• EXERCISE OBJECTIVE: In the records below, find the line that contains "let '(fs', cs', added)" and the line that contains "Lemma approve_request_ok now". Set down exactly those lines and every line between them, and nothing more.

• RAW DATA:
──────
(* ===== verification/Approve.v ===== *)
(** * Approving a pairing request (server/src/cli/approve.rs)

    The pairing manager is shared with the request handlers and unlocked between
    its calls, so the operations of other threads that run between the look-up
    and the approval are an argument. *)

From S2P Require Import Prelude RustStd ThirdParty Net Fs Certificates Pairing ClientStore.

Open Scope Z_scope.

Record approve_input := mkApproveInput {
  ai_now_get : Z;         (* clock in [get_request] *)
  ai_now_pending : Z;     (* clock in [is_pending] *)
  ai_uuid : string;
  ai_now_add : Z;         (* clock in [add_client] *)
  ai_write_cert : write_answer;
  ai_write_meta : write_answer;
  ai_between : list pm_op; (* other threads, before [approve_request] *)
  ai_now_approve : Z;     (* clock in [approve_request] *)
}.

Section approve.
Context `{Sha256, HexEncode, !TomlCodec ClientRegistry}.

Definition approve_pairing_request (i : approve_input) (request_id : string)
    (pm : PairingRequestManager) (fs : FileSystem) (cs : ClientStore)
    : PairingRequestManager * FileSystem * ClientStore * result string string :=
  let '(pm1, found) := get_request (ai_now_get i) request_id pm in
  match found with
  | None => (pm1, fs, cs, Err "Pairing request not found"%string)
  | Some request =>
      if negb (pairing_is_pending (ai_now_pending i) request) then
        (pm1, fs, cs, Err "Pairing request is not pending"%string)
      else
        let client_cert := ClientCertificate_from_der (pr_client_certificate request) in
        let '(fs', cs', added) := add_client (ai_uuid i) (ai_now_add i) (ai_write_cert i) (ai_write_meta i)
                                    client_cert (pr_device_name request) (pr_ip_address request) fs cs in
        let pm2 := pm_run (ai_between i) pm1 in
        match added with
        | Err e => (pm2, fs', cs', Err e)
        | Ok client_id =>
            let '(pm3, r) := approve_request (ai_now_approve i) request_id client_id pm2 in
            (pm3, fs', cs', r ≫= λ _, Ok client_id)
        end
  end.

Definition reject_pairing_request (request_id : string) (pm : PairingRequestManager)
    : PairingRequestManager * result string unit :=
  reject_request request_id pm.

(** The lines [handle_manual_approval] prints. *)
Definition handle_manual_approval (now : Z) (pm : PairingRequestManager) : list string :=
  let n := pending_count now pm in
  if bool_decide (n = 0%nat) then ["No pending pairing requests."%string]
  else [String.append (String.append "Found " (pretty n)) " pending pairing request(s)";
        "This is a simplified approval interface for testing.";
        "In production, this would be handled via OS notifications.";
        "To approve a pairing request, use the API or wait for notification integration."]%string.

Lemma add_client_ok uuid now a1 a2 cert name ip fs s fs' s' id :
  add_client uuid now a1 a2 cert name ip fs s = (fs', s', Ok id) → id = uuid ∧ a1 = WOk ∧ a2 = WOk.
Proof.
  unfold add_client, save_registry. destruct a1 as [|[l|]]; simpl; [|by intros [=]..].
  destruct (toml_to_string_pretty _); simpl; [|by intros [=]].
  by destruct a2 as [|[l|]]; simpl; intros; simplify_eq/=.
Qed.

Lemma approve_request_ok now id cid pm pm' :
  approve_request now id cid pm = (pm', Ok tt) →
  ∃ r, pm_requests pm !! id = Some r ∧ pr_status r = Pending ∧ now <= pr_expires_at r ∧
    pm_requests pm' !! id = Some (set_approved cid r).
Proof.
  unfold approve_request. destruct (pm_requests pm !! id) as [r|]; [|done].
  unfold pairing_is_expired. destruct (Z.ltb_spec (pr_expires_at r) now); [done|].
  case_bool_decide; simpl; intros; simplify_eq/=. exists r. by rewrite lookup_insert_eq.
Qed.

(** A successful approval does what it says, whatever other threads do
    meanwhile: the request had been pending with its deadline not passed, it is
    now approved and bound to the returned client id, and the certificate of the
    request is authorized in the client store. *)
Lemma approve_pairing_request_ok i id pm fs cs pm' fs' cs' cid :
  approve_pairing_request i id pm fs cs = (pm', fs', cs', Ok cid) →
  ∃ r r', pm_requests pm !! id = Some r ∧ pairing_is_pending (ai_now_pending i) r = true ∧
    is_authorized (fp_of (pr_client_certificate r)) cs' = true ∧
    (∃ c, c ∈ list_clients cs' ∧ cm_id c = cid ∧ cm_name c = pr_device_name r ∧
       cm_cert_fingerprint c = fp_of (pr_client_certificate r)) ∧
    pm_requests pm' !! id = Some r' ∧ pr_status r' = Approved ∧ pr_client_id r' = Some cid.
Proof.
  unfold approve_pairing_request.
  destruct (get_request (ai_now_get i) id pm) as [pm1 found] eqn:Eg. destruct found as [r|]; [|done].
  destruct (pairing_is_pending (ai_now_pending i) r) eqn:Ep; simpl; [|done].
  destruct (add_client _ _ _ _ _ _ _ _ _) as [[fs1 cs1] [cid1|]] eqn:Ea; [|done].
  destruct (approve_request _ _ _ _) as [pm3 [[]|]] eqn:Er; simpl; intros; simplify_eq.
  exists r. apply approve_request_ok in Er as (r0 & _ & _ & _ & Hr'). exists (set_approved cid r0).
  assert (pm_requests pm !! id = Some r) as Hr.
  { unfold get_request in Eg. injection Eg as _ Eg. destruct (pm_requests pm !! id) as [r1|] eqn:E1; [|congruence].
    destruct (pairing_is_expired _ r1); [|congruence]. rewrite lookup_alter_eq, E1 in Eg. simplify_eq/=. }
  destruct (add_client_ok _ _ _ _ _ _ _ _ _ _ _ _ Ea) as (-> & E1 & E2). rewrite E1, E2 in Ea.
  pose proof (add_client_authorizes (ai_uuid i) (ai_now_add i) WOk (pr_client_certificate r)
    (pr_device_name r) (pr_ip_address r) fs cs) as Hk. rewrite Ea in Hk.
  assert (∃ c, c ∈ list_clients cs' ∧ cm_id c = ai_uuid i ∧ cm_name c = pr_device_name r ∧
       cm_cert_fingerprint c = fp_of (pr_client_certificate r)) as Hc.
  { unfold add_client in Ea; simpl in Ea. destruct (save_registry _ _ _); simplify_eq/=.
    eexists. split; [unfold list_clients; simpl; apply elem_of_app; right; by apply list_elem_of_singleton|done]. }
  by split_and!.
Qed.

Lemma reject_then_approve_fails now id cid r pm :
  pm_requests pm !! id = Some r → pr_status r = Pending → now <= pr_expires_at r →
  (approve_request now id cid (pm_step (OpReject id) pm)).2 = Err "Pairing request is not pending"%string.
Proof.
  intros Hr Hp Hn. simpl. unfold reject_request. rewrite Hr, bool_decide_true by done. simpl.
  unfold approve_request. simpl. rewrite lookup_insert_eq. unfold pairing_is_expired. simpl.
  by destruct (Z.ltb_spec (pr_expires_at r) now); [lia|].
Qed.

(** The approval is not atomic: when the owner's rejection lands between the
    look-up and [approve_request], the caller is told the approval failed, yet
    the rejected device's certificate stays authorized. *)
Lemma rejected_during_approval_is_authorized i id r pm fs cs :
  pm_requests pm !! id = Some r → pr_status r = Pending →
  ai_now_get i <= pr_expires_at r → ai_now_pending i <= pr_expires_at r → ai_now_approve i <= pr_expires_at r →
  ai_write_cert i = WOk → ai_between i = [OpReject id] →
  let '(pm', fs', cs', res) := approve_pairing_request i id pm fs cs in
  is_ok res = false ∧ is_authorized (fp_of (pr_client_certificate r)) cs' = true.
Proof.
  intros Hr Hp H1 H2 H3 Hw1 Hb.
  assert (get_request (ai_now_get i) id pm = (pm, Some r)) as Hg.
  { unfold get_request, pairing_is_expired. rewrite Hr. destruct (Z.ltb_spec (pr_expires_at r) (ai_now_get i)); [lia|].
    rewrite Hr. by destruct pm. }
  assert (pairing_is_pending (ai_now_pending i) r = true) as Hpend.
  { unfold pairing_is_pending, pairing_is_expired. rewrite bool_decide_true by done.
    by destruct (Z.ltb_spec (pr_expires_at r) (ai_now_pending i)); [lia|]. }
  unfold approve_pairing_request. rewrite Hg, Hpend, Hw1, Hb. cbn [negb].
  pose proof (add_client_authorizes (ai_uuid i) (ai_now_add i) (ai_write_meta i) (pr_client_certificate r)
    (pr_device_name r) (pr_ip_address r) fs cs) as Hauth.
  destruct (add_client _ _ _ _ _ _ _ _ _) as [[fs1 cs1] added].
  destruct added as [cid|e]; [|done].
  pose proof (reject_then_approve_fails (ai_now_approve i) id cid r pm Hr Hp H3) as Hf.
  cbn [pm_run foldl]. destruct (approve_request _ _ _ _) as [pm3 rr]. simpl in Hf. by subst rr.
Qed.
End approve.

#[local] Existing Instances demo_sha256 demo_hex.
#[local] Instance registry_codec : TomlCodec ClientRegistry := countable_toml ClientRegistry.

Definition demo_approve (between : list pm_op) : approve_input :=
  mkApproveInput 1 2 "c1" 3 WOk WOk between 4.

Lemma rejected_during_approval_is_authorized_witness :
  let '(pm', fs', cs', res) :=
    approve_pairing_request (demo_approve [OpReject "r1"]) "r1" demo_pending demo_fs demo_store in
  is_ok res = false ∧ is_authorized (fp_of []) cs' = true.
Proof.
  apply (rejected_during_approval_is_authorized (demo_approve [OpReject "r1"]) "r1"
    (set_status Pending (mkPairingRequest "r1" "Pixel" None [] "123-456" 0 (60 * NANOS) Pending None None)));
    try reflexivity; vm_compute; discriminate.
Defined.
──────
• PROBLEM SOLUTION:
        let '(fs', cs', added) := add_client (ai_uuid i) (ai_now_add i) (ai_write_cert i) (ai_write_meta i)
                                    client_cert (pr_device_name request) (pr_ip_address request) fs cs in
        let pm2 := pm_run (ai_between i) pm1 in
        match added with
        | Err e => (pm2, fs', cs', Err e)
        | Ok client_id =>
            let '(pm3, r) := approve_request (ai_now_approve i) request_id client_id pm2 in
            (pm3, fs', cs', r ≫= λ _, Ok client_id)
        end
  end.

Definition reject_pairing_request (request_id : string) (pm : PairingRequestManager)
    : PairingRequestManager * result string unit :=
  reject_request request_id pm.

(** The lines [handle_manual_approval] prints. *)
Definition handle_manual_approval (now : Z) (pm : PairingRequestManager) : list string :=
  let n := pending_count now pm in
  if bool_decide (n = 0%nat) then ["No pending pairing requests."%string]
  else [String.append (String.append "Found " (pretty n)) " pending pairing request(s)";
        "This is a simplified approval interface for testing.";
        "In production, this would be handled via OS notifications.";
        "To approve a pairing request, use the API or wait for notification integration."]%string.

Lemma add_client_ok uuid now a1 a2 cert name ip fs s fs' s' id :
  add_client uuid now a1 a2 cert name ip fs s = (fs', s', Ok id) → id = uuid ∧ a1 = WOk ∧ a2 = WOk.
Proof.
  unfold add_client, save_registry. destruct a1 as [|[l|]]; simpl; [|by intros [=]..].
  destruct (toml_to_string_pretty _); simpl; [|by intros [=]].
  by destruct a2 as [|[l|]]; simpl; intros; simplify_eq/=.
Qed.

Lemma approve_request_ok now id cid pm pm' :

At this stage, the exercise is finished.